Re-Engineering Flow in an Academic Emergency Department

The University of Virginia (UVA) School of Medicine was founded in 1819 by Thomas Jefferson and is one of the oldest medical schools in the United States. In 1901, UVA opened its first hospital with 25 beds and three operating rooms. The medical center and undergraduate campus in Charlottesville still maintain the appearance of the original quaint colonial campus. But inside these charming historic walls is a research-driven, quaternary-care, academic, medical center.

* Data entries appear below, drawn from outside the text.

(** * Rice price forecast service: API handler, dashboard and forecast engine

    A shallow embedding of [src/api/forecast.py] (the FastAPI handler
    [forecast], its cached loaders and [_months_between]) and of
    [layout_forecasts] from [src/app.py], together with a model of the
    forecast engine [mli_rice.modeling.multi_step_forecast], which the two
    files import and whose source is not among them: it is written down
    from the specification (spec.md, sections 3, 4.1 and 4.2).

    Conventions:
    - Python [int] is [Z]; prices are IEEE binary64 numbers ([PrimFloat.float]);
    - a pandas [Timestamp] is its calendar month (from which [year] and
      [month] are computed) and its day;
    - a [DataFrame] of the regional history is the list of its rows;
    - exceptions are values of [Error]; the handler runs in a state and
      error monad over the process state (object store, [lru_cache] slots
      and a log of the external calls made);
    - what the engine may do to the frame it is handed is part of its
      result ([engine_frame]), so that the copy the handler makes of the
      cached history is visible in the model. *)

From Stdlib Require Import ZArith String Ascii.
From Stdlib Require PrimFloat.
From stdpp Require Import base decidable option list sorting strings gmap.

Local Open Scope Z_scope.

Abbreviation float := PrimFloat.float.

(** ** Timestamps and calendar arithmetic *)

(** A pandas [Timestamp] at day resolution. pandas keeps an instant and
    computes [year] and [month] from it, so the month of a Timestamp is
    always one of 1..12; accordingly the record keeps the number of the
    calendar month, counted from January of year 0, and the day. *)
Record Timestamp := mkMonthDay { month_index : Z; day : Z }.

Definition year (t : Timestamp) : Z := month_index t / 12.
Definition month (t : Timestamp) : Z := month_index t mod 12 + 1.

Definition mkTimestamp (y m d : Z) : Timestamp :=
  {| month_index := y * 12 + (m - 1); day := d |}.

#[global] Instance Timestamp_eq_dec : EqDecision Timestamp.
Proof. solve_decision. Defined.

(** [Timestamp.__le__]: chronological order. *)
Definition Timestamp_leb (a b : Timestamp) : bool :=
  (month_index a <? month_index b)
  || ((month_index a =? month_index b) && (day a <=? day b)).

Definition Timestamp_le (a b : Timestamp) : Prop := Is_true (Timestamp_leb a b).

#[global] Instance Timestamp_le_dec : RelDecision Timestamp_le.
Proof. intros a b. unfold Timestamp_le. apply _. Defined.

(** src/api/forecast.py, lines 50-51:
<<
def _months_between(start, end):
    return (end.year - start.year) * 12 + (end.month - start.month)
>> *)
Definition _months_between (start end_ : Timestamp) : Z :=
  (year end_ - year start) * 12 + (month end_ - month start).

Definition is_leap (y : Z) : bool :=
  (y mod 4 =? 0) && (negb (y mod 100 =? 0) || (y mod 400 =? 0)).

Definition days_in_month (y m : Z) : Z :=
  if m =? 2 then (if is_leap y then 29 else 28)
  else if (m =? 4) || (m =? 6) || (m =? 9) || (m =? 11) then 30
  else 31.

(** Modelled from the spec: the engine's date arithmetic is missing from the
    sources. "forecast_date = last_observed_date_of_region + step months":
    the calendar month advances by [k]; the day is kept, cut down to the
    length of the month reached (it is 1 throughout for first-of-month
    data). *)
Definition add_months (t : Timestamp) (k : Z) : Timestamp :=
  let reached := mkMonthDay (month_index t + k) 1 in
  {| month_index := month_index t + k;
     day := Z.min (day t) (days_in_month (year reached) (month reached)) |}.

(** ** Rendering dates: [strftime] *)

Definition digit (n : Z) : ascii := ascii_of_nat (48 + Z.to_nat (n mod 10)).

Definition pad2 (n : Z) : string :=
  String (digit (n / 10)) (String (digit n) EmptyString).

Definition pad4 (n : Z) : string :=
  String (digit (n / 1000)) (String (digit (n / 100)) (pad2 n)).

(** [t.strftime("%Y-%m-%d")], for years 0..9999. *)
Definition strftime_ymd (t : Timestamp) : string :=
  (pad4 (year t) +:+ "-" +:+ pad2 (month t) +:+ "-" +:+ pad2 (day t))%string.

(** ** Frames, configuration, records *)

(** One row of the regional monthly history ([region_df]): the region
    column ([admin1]), the [date] column and the price column
    ([avg_price]). This is the PricePoint of the specification. *)
Record PricePoint := mkPricePoint {
  admin1 : string;
  date : Timestamp;
  avg_price : float
}.

Abbreviation DataFrame := (list PricePoint).
Abbreviation RegionSeries := (list PricePoint).

(** map[region -> RegionSeries], kept in the engine's region order. *)
Abbreviation History := (list (string * list PricePoint)).

(** [TrainingConfig] of [mli_rice.modeling], by the attributes the two
    files read from it. *)
Record TrainingConfig := mkTrainingConfig {
  region_col : string;
  price_col : string;
  artifact_path : string
}.

(** Modelled from the spec: [FeatureConfig] of [mli_rice.features], "lag
    offsets (list of month counts), rolling window sizes". *)
Record FeatureConfig := mkFeatureConfig {
  lags : list nat;
  windows : list nat
}.

Abbreviation FeatureVector := (list (string * float)).

(** The fitted predictor: an opaque map from a feature vector to a price. *)
Record Pipeline := mkPipeline { predict : FeatureVector -> float }.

The emergency department (ED) at UVA was rebuilt in 2019 and the department had not fully optimized its operations when COVID-19 hit. Following the pandemic, the ED saw a surge in its volume as it raced through 60,000 to 80,000 visits per year. (The ED went from daily volumes of 180 patients per day (PPD) to over 210 PPD.) In addition, daily variation increased. In one recent week the variation in daily census ranged from 160 PPD to 230 PPD. This volume and variation presented challenges when attempting to staff the ED appropriately.

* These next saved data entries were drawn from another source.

(** *** What the entry holds *)

Lemma capture_exact (chunk : jsval) (w : world) :
  is_data chunk = true ->
  capture chunk w
  = (inr tt, set_chunks (chunks w ++ captured utf8_encode chunk) w).
Proof.
  destruct w as [lw lc co ch st rw re nx wi].
  destruct chunk as [| |s|b|id|b|]; try discriminate; intros _;
    unfold ApiLogger.capture, captured; cbn [truthy];
    try (cbn; now rewrite app_nil_r).
  - destruct (negb (String.eqb s "")); cbn; [reflexivity|].
    now rewrite app_nil_r.
  - reflexivity.
Qed.

Lemma handler_app (a b : list res_call) :
  forall w,
    handler (a ++ b) w =
    match handler a w with
    | (inr va, w') =>
        match handler b w' with
        | (inr vb, w'') => (inr (va ++ vb), w'')
        | (inl e, w'') => (inl e, w'')
        end
    | (inl e, w') => (inl e, w')
    end.
Proof.
  induction a as [|c a IH]; intros w.
  - cbn [app]. cbn [ApiLogger.handler]. unfold ret.
    now destruct (handler b w) as [[e|vb] w''].
  - cbn [app]. rewrite !Logger.handler_cons.
    destruct (perform c w) as [[e|v] w1]; [reflexivity|].
    rewrite IH.
    destruct (handler a w1) as [[e|va] w2]; [reflexivity|].
    now destruct (handler b w2) as [[e|vb] w3].
Qed.

(** Writes that succeed change [chunks] and [wire] only. *)
Lemma writes_accumulate (req : request) (ws : list res_call) :
  forall w vs w',
    res_write w = Wrapped req ->
    forallb is_write ws = true -> forallb data_call ws = true ->
    handler ws w = (inr vs, w') ->
    exists wi,
      w' = set_wire wi
             (set_chunks
                (chunks w
                 ++ flat_map (fun c => captured utf8_encode (call_chunk c)) ws)
                w).
Proof.
  induction ws as [|c ws IH]; intros w vs w' Hw Hws Hds H.
  - cbn in H. unfold ret in H. injection H as _ <-. exists (wire w).
    destruct w; cbn. now rewrite app_nil_r.
  - cbn [forallb] in Hws, Hds.
    apply andb_prop in Hws as [Hc Hws]. apply andb_prop in Hds as [Hd Hds].
    destruct c as [chunk args|chunk args]; [|discriminate].
    rewrite Logger.handler_cons in H. cbn [ApiLogger.perform] in H.
    unfold call_write in H. rewrite Hw in H.
    unfold ApiLogger.wrapped_write, bind in H.
    cbn [data_call] in Hd. rewrite (capture_exact chunk w Hd) in H.
    unfold originalWrite in H. cbn [wire chunks] in H.
    destruct (write_result _ chunk args) as [e|v]; [discriminate|].
    match type of H with
    | match handler ws ?w1 with _ => _ end = _ =>
        destruct (handler ws w1) as [[e|vs1] w2] eqn:Hh; [discriminate|];
        apply IH in Hh; [|exact Hw|exact Hws|exact Hds]
    end.
    injection H as _ <-. destruct Hh as [wi ->]. exists wi.
    destruct w; cbn. now rewrite <- app_assoc.
Qed.

(** The entry appended by an [end] whose [try] block succeeds. *)
Lemma end_logs (req : request) (chunk : jsval) (args : list jsval)
    (w : world) (body : string) :
  is_data chunk = true -> log_writable w = true ->
  utf8_decode (List.concat (chunks w ++ captured utf8_encode chunk))
  = inr body ->
  log_content (snd (wrapped_end req chunk args w))
  = (log_content w
     ++ "[" ++ timestamp ++ "]" ++ newline
     ++ method req ++ " " ++ show (url req) ++ newline
     ++ "Status: " ++ show_nat (statusCode w) ++ newline
     ++ "Response:" ++ newline
     ++ match json_pretty body with Some pretty => pretty | None => body end
     ++ newline ++ repeat_string "─" 50 ++ newline ++ newline)%string.
Proof.
  intros Hd Hlw Hbody.
  unfold ApiLogger.wrapped_end, bind, try_catch.
  rewrite (capture_exact chunk w Hd).
  unfold ApiLogger.log_response, bind, lift, get_chunks, get_statusCode,
    logToFile, appendFileSync, console_log.
  cbn [chunks set_chunks log_writable statusCode].
  rewrite Hbody, Hlw.
  cbn [log_content set_log set_console set_chunks originalEnd snd fst
       set_wire Js.join String.concat].
  now rewrite !JsFacts.append_assoc.
Qed.

(** X14: when a handler writes its response in pieces and then ends it,
    the one entry appended to the log holds the whole body: the bytes of
    every non-empty chunk passed to [write] and to [end], in call order,
    decoded together and pretty-printed when they are JSON, under the
    request line and the status of that moment. *)
Theorem whole_body_logged (req : request) (ws : list res_call)
    (chunk : jsval) (args : list jsval) (w w1 : world) (vs : list jsval)
    (body : string) :
  res_write w = Wrapped req -> res_end w = Wrapped req ->
  log_writable w = true ->
  forallb is_write ws = true -> forallb data_call ws = true ->
  is_data chunk = true ->
  handler ws w = (inr vs, w1) ->
  utf8_decode
    (List.concat
       (chunks w
        ++ flat_map (fun c => captured utf8_encode (call_chunk c)) ws
        ++ captured utf8_encode chunk)) = inr body ->
  log_content (snd (handler (ws ++ [CallEnd chunk args]) w))
  = (log_content w
     ++ "[" ++ timestamp ++ "]" ++ newline
     ++ method req ++ " " ++ show (url req) ++ newline
     ++ "Status: " ++ show_nat (statusCode w) ++ newline
     ++ "Response:" ++ newline
     ++ match json_pretty body with Some pretty => pretty | None => body end
     ++ newline ++ repeat_string "─" 50 ++ newline ++ newline)%string.
Proof.
  intros Hw He Hlw Hws Hds Hd Hh Hbody.
  rewrite handler_app, Hh.
  destruct (writes_accumulate req ws w vs w1 Hw Hws Hds Hh) as [wi ->].
  rewrite Logger.handler_cons. cbn [ApiLogger.perform]. unfold call_end.
  change (res_end (set_wire wi (set_chunks _ w))) with (res_end w).
  rewrite He.
  rewrite app_assoc in Hbody.
  pose proof (end_logs req chunk args
                (set_wire wi
                   (set_chunks
                      (chunks w
                       ++ flat_map
                            (fun c => captured utf8_encode (call_chunk c)) ws)
                      w))
                body Hd Hlw Hbody) as H.
  destruct (wrapped_end req chunk args _) as [[e|v] w2]; exact H.
Qed.

(** X15: every [end] with a data chunk leaves exactly one line on the
    console: either the confirmation, and then one entry was appended to
    the log, or the error report, and then the log is as it was.  The
    call reaches the original [end] in both cases. *)
Theorem every_end_accounted (req : request) (chunk : jsval)
    (args : list jsval) (w : world) :
  is_data chunk = true ->
  let out := wrapped_end req chunk args w in
  wire (snd out) = wire w ++ [End chunk args]
  /\ ((log_writable w = true
       /\ console (snd out)
          = console w ++ [Log ("📝 Logged API response: " ++ method req
                               ++ " " ++ show (url req))]
       /\ exists entry,
            log_content (snd out) = (log_content w ++ entry)%string
            /\ entry <> ""%string)
      \/ (exists err,
            console (snd out)
            = console w ++ [Error "Failed to log API response:" err]
            /\ log_content (snd out) = log_content w)).
Proof.
  intros Hd. cbv zeta.
  unfold ApiLogger.wrapped_end, bind, try_catch.
  rewrite (capture_exact chunk w Hd).
  unfold ApiLogger.log_response, bind, lift, get_chunks, get_statusCode,
    logToFile, appendFileSync, console_log.
  cbn [chunks set_chunks log_writable statusCode].
  destruct (utf8_decode _) as [err|body].
  - split; [reflexivity|]. right. exists err. split; reflexivity.
  - destruct (log_writable w) eqn:Hlw.
    + split; [reflexivity|]. left. split; [reflexivity|].
      split; [reflexivity|]. eexists. split; [reflexivity|]. discriminate.
    + split; [reflexivity|]. right. eexists. split; reflexivity.
Qed.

The ED team was increasingly concerned about long waits, delays in care, and increasing numbers of walkaways, those who LWBS, or leave without being seen, and leave before treatment is complete, or LBTC. Though they were managing the boarding of admitted ED patients better than many academic medical centers, the increasing boarding burden on top of the surge in daily volume created an urgent need to restructure the ED flow. The hospital leadership, medical-school leadership, and ED faculty and staff partnered to engage in a radical re-engineering project they aptly named Excellence Driven.

They adopted a completely new flow model that allowed for acuity-based patient segmentation. While most academic EDs have lost pediatric volume, the UVA ED continues to see almost 20 percent pediatric patients. In addition, approximately 70 percent of the volume seen consists of middle- or lower-acuity patients. The ED team designed an elegant flow model that separates out the high-acuity patients and sends them to Major Care, while the middle and lower acuity patients go to the Minor Care area called the Rapid Medical Evaluation (RME), which is a combined fast track and mid track. Patients are treated in a vertical model in the RME.

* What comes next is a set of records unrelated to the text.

(** * Secret Santa assignment service: a shallow embedding and its properties

    The development follows [src/services/secretSanta.ts] together with the
    Mongoose schemas of the [Assignment], [User] and [Event] models.

    - Part 1 embeds the pure helpers ([shuffleArray], [isDerangement],
      [generateDerangement]) over an explicit random source.
    - Part 2 embeds the document store, the transactional session used by
      [assignSecretSanta], and the read path [getUserAssignment].
      It also embeds the administrator's read [getAllAssignments], the
      handlers of [assignmentController.ts], [updateProfile] of
      [userController.ts] and the origin check of the CORS configuration.
    - Part 3 fixes concrete stores used to instantiate the statements.
    - Part 4 proves the lemmas about the embedding, and Part 5 states and
      proves the properties of the service.
    - Part 6 proves further properties of the service and of its
      callers. *)

From Stdlib Require Import Ascii.
From stdpp Require Import base numbers list strings pretty sorting.

Set Default Proof Using "Type".
Open Scope nat_scope.

(* ===================================================================== *)
(** * Part 1. Pure helpers                                                *)
(* ===================================================================== *)

(** ** The random source

    [Math.random()] is the only source of randomness.  The service uses it
    in exactly one shape, [Math.floor(Math.random() * n)], which selects an
    index in [0 .. n-1].  The source is modelled as an infinite tape of raw
    draws with a read position; the k-th call reads cell k.  The index that a
    raw draw selects among [n] is [draw mod n], so every index below [n] can
    be selected and no other (the floating-point product itself is not
    modelled). *)

Record Rng := mkRng { draws : nat → nat; pos : nat }.

Definition randomIndex (n : nat) (g : Rng) : nat * Rng :=
  (draws g (pos g) `mod` n, mkRng (draws g) (S (pos g))).

(** A tape that replays a finite list of draws and then yields [0]. *)
Definition tapeOf (l : list nat) : Rng := mkRng (λ k, nth k l 0) 0.

(** ** Exceptions and results *)

Inductive StoreOp :=
| OpStartSession | OpFindEvent | OpFindUsers | OpDeleteMany
| OpInsertMany | OpSaveEvent | OpCommit | OpFindOne | OpPopulate.

Inductive Exn :=
| Error (message : string)   (* [new Error(message)] thrown by the service *)
| MongoError (op : StoreOp)  (* the store driver rejected operation [op] *)
| DuplicateKey               (* a unique index rejected an inserted row *)
| ValidationError            (* a required path of an inserted row is missing *)
| TypeError.                 (* a property was read from undefined or null *)

Definition InsufficientParticipants : Exn :=
  Error "Need at least 2 participants for Secret Santa".
Definition EventNotFound : Exn := Error "Event not found".

Inductive Result (A : Type) :=
| Ok (a : A)
| Throw (e : Exn).
Arguments Ok {A} a.
Arguments Throw {A} e.

Definition isOk {A} (r : Result A) : bool :=
  match r with Ok _ => true | Throw _ => false end.

Section Helpers.
Context {T : Type} `{EqDecision T}.

(** [[a[i], a[j]] = [a[j], a[i]]]: both cells are read, then [a[i]] and
    [a[j]] are written in that order.  The shuffle only calls it with
    [j <= i < a.length] (lemmas [randomIndex_le] and [swap_in_range]
    below), so the branch for a missing cell is never taken. *)
Definition swap (i j : nat) (a : list T) : list T :=
  match a !! i, a !! j with
  | Some ai, Some aj => <[j:=ai]> (<[i:=aj]> a)
  | _, _ => a
  end.

(** The loop [for (let i = shuffled.length - 1; i > 0; i--)] of
    [shuffleArray], entered with counter [i]. *)
Fixpoint shuffleLoop (i : nat) (shuffled : list T) (g : Rng) : list T * Rng :=
  match i with
  | 0 => (shuffled, g)
  | S i' =>
      let '(j, g') := randomIndex (i + 1) g in
      shuffleLoop i' (swap i j shuffled) g'
  end.

(** Fisher-Yates shuffle of a copy of [array]. *)
Definition shuffleArray (array : list T) (g : Rng) : list T * Rng :=
  shuffleLoop (length array - 1) array g.

(** [array.indexOf(item)]: first position holding [item], else [-1]. *)
Fixpoint indexOfFrom (item : T) (a : list T) (i : Z) : Z :=
  match a with
  | [] => (-1)%Z
  | x :: a' => if decide (x = item) then i else indexOfFrom item a' (i + 1)%Z
  end.
Definition indexOf (item : T) (array : list T) : Z := indexOfFrom item array 0.

(** [array.map((_, i) => i.toString())] *)
Definition originalIndicesOf (array : list T) : list string :=
  imap (λ i _, pretty (Z.of_nat i)) array.

(** [array.map((item) => array.indexOf(item).toString())] *)
Definition shuffledIndicesOf (array : list T) : list string :=
  (λ item, pretty (indexOf item array)) <$> array.

(** The fallback of [generateDerangement]:
    [result = [...array]; last = result.pop()!; result.unshift(last)].
    It is reached only with [array.length >= 3]; on the empty array
    (where JavaScript would produce [[undefined]]) it is left empty. *)
Definition cyclicShift (array : list T) : list T :=
  match last array with
  | Some l => l :: removelast array
  | None => []
  end.
End Helpers.

(** [isDerangement(original, shuffled)]: scans [i = 0 .. original.length-1]
    and answers [false] at the first [i] with
    [original[i] === shuffled[i]].  A missing cell reads as [undefined],
    here [None]. *)
Definition isDerangement (original shuffled : list string) : bool :=
  forallb (λ i, negb (bool_decide (original !! i = shuffled !! i)))
          (seq 0 (length original)).

Section Generator.
Context {T : Type} `{EqDecision T}.

(** The loop [while (attempts < maxAttempts)], entered with
    [remaining = maxAttempts - attempts].  [None] means that the bound was
    exhausted. *)
Fixpoint attemptLoop (remaining : nat) (array : list T)
    (originalIndices : list string) (g : Rng) : option (list T) * Rng :=
  match remaining with
  | 0 => (None, g)
  | S remaining' =>
      let '(shuffled, g') := shuffleArray array g in
      let shuffledIndices := shuffledIndicesOf array in
      if isDerangement originalIndices shuffledIndices
      then (Some shuffled, g')
      else attemptLoop remaining' array originalIndices g'
  end.

Definition generateDerangementWith (maxAttempts : nat) (array : list T)
    (g : Rng) : Result (list T) * Rng :=
  match array with
  | [] | [_] => (Throw InsufficientParticipants, g)
  | [a0; a1] => (Ok [a1; a0], g)
  | _ =>
      let originalIndices := originalIndicesOf array in
      match attemptLoop maxAttempts array originalIndices g with
      | (Some shuffled, g') => (Ok shuffled, g')
      | (None, g') => (Ok (cyclicShift array), g')
      end
  end.

(** [generateDerangement(array, maxAttempts = 1000)] as the service calls
    it. *)
Definition generateDerangement (array : list T) (g : Rng)
    : Result (list T) * Rng :=
  generateDerangementWith 1000 array g.
End Generator.

(** A derangement of [original] (glossary): a permutation of it in which no
    element stays at its index. *)
Definition Derangement {T} (original result : list T) : Prop :=
  result ≡ₚ original ∧
  ∀ i x y, original !! i = Some x → result !! i = Some y → x ≠ y.

(* ===================================================================== *)
(** * Part 2. The document store and the service                          *)
(* ===================================================================== *)

(** ** Documents

    Object identifiers are modelled as naturals.  Timestamps and the fields
    of [User] that the service never reads (password hash, Google id, role)
    are left out. *)

Definition ObjectId := nat.

Inductive EventStatus := draft | open | closed | assigned.

Record IEvent := mkEvent {
  ev_id : ObjectId;
  ev_name : string;
  ev_budgetLimit : nat;
  ev_registrationDeadline : nat;
  ev_status : EventStatus
}.

Record IWishlist := mkWishlist { wishText : string; link : string }.

Record IUser := mkUser {
  u_id : ObjectId;
  u_name : string;
  u_email : string;
  u_wishlist : IWishlist;
  u_eventId : option ObjectId
}.

Record IAssignment := mkAssignment {
  a_id : ObjectId;
  a_eventId : ObjectId;
  a_santaUserId : ObjectId;
  a_receiverUserId : ObjectId;
  a_receiverNumber : nat
}.

(** The plain object that [assignSecretSanta] builds for each santa before
    it is handed to [insertMany]; [shuffledNumbers[index]] may read as
    [undefined]. *)
Record AssignmentInput := mkInput {
  in_eventId : ObjectId;
  in_santaUserId : ObjectId;
  in_receiverUserId : ObjectId;
  in_receiverNumber : option nat
}.

(** [indexOf] compares documents with [===], that is by reference.  Two
    different documents of a collection differ in their [_id], so equality
    of the records decides the same relation. *)
Global Instance EventStatus_eq_dec : EqDecision EventStatus.
Proof. solve_decision. Defined.
Global Instance IWishlist_eq_dec : EqDecision IWishlist.
Proof. solve_decision. Defined.
Global Instance IUser_eq_dec : EqDecision IUser.
Proof. solve_decision. Defined.
Global Instance IAssignment_eq_dec : EqDecision IAssignment.
Proof. solve_decision. Defined.

(** The three collections.  Each is kept in insertion order, which is the
    order in which an unsorted [find] returns its documents. *)
Record Db := mkDb {
  events : list IEvent;
  users : list IUser;
  assignments : list IAssignment
}.

(** What persists between calls: the committed store, the generator of
    fresh object identifiers and the random source. *)
Record World := mkWorld { db : Db; nextOid : ObjectId; rng : Rng }.

(** ** Sessions and transactions

    While a transaction is open, every operation that carries the session
    reads and writes the session's working copy; [commitTransaction] is the
    only step that publishes the working copy, and [abortTransaction]
    discards it. *)
Record TxState := mkTx {
  committed : Db;
  working : Db;
  tx_nextOid : ObjectId;
  tx_rng : Rng
}.

Definition Tx (A : Type) : Type := TxState → Result A * TxState.

Definition ret {A} (a : A) : Tx A := λ s, (Ok a, s).
Definition throw {A} (e : Exn) : Tx A := λ s, (Throw e, s).
Definition bind {A B} (m : Tx A) (k : A → Tx B) : Tx B :=
  λ s, match m s with
       | (Ok a, s') => k a s'
       | (Throw e, s') => (Throw e, s')
       end.

Notation "'let*' x ':=' m 'in' k" := (bind m (λ x, k))
  (at level 10, x binder, m at level 100, k at level 200,
   format "'[v' 'let*'  x  ':='  m  'in' '/' k ']'").
Notation "m ';;;' k" := (bind m (λ _, k))
  (at level 100, k at level 200, right associativity).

Pediatric patients go to their own zone. Lastly, when patients are admitted, there is a functioning Admission Holding Unit that pulls those patients out of the acute-care areas to make room for newer acute patients. The ED leadership team also used this project to standardize how patients moved through the department to eliminate variation. They developed inclusion and exclusion criteria, time and volume targets for each zone, and swim lanes articulating the work of each role in every area. They also developed standard work documents for each role. This made it easier for everyone to know what was expected of them at work.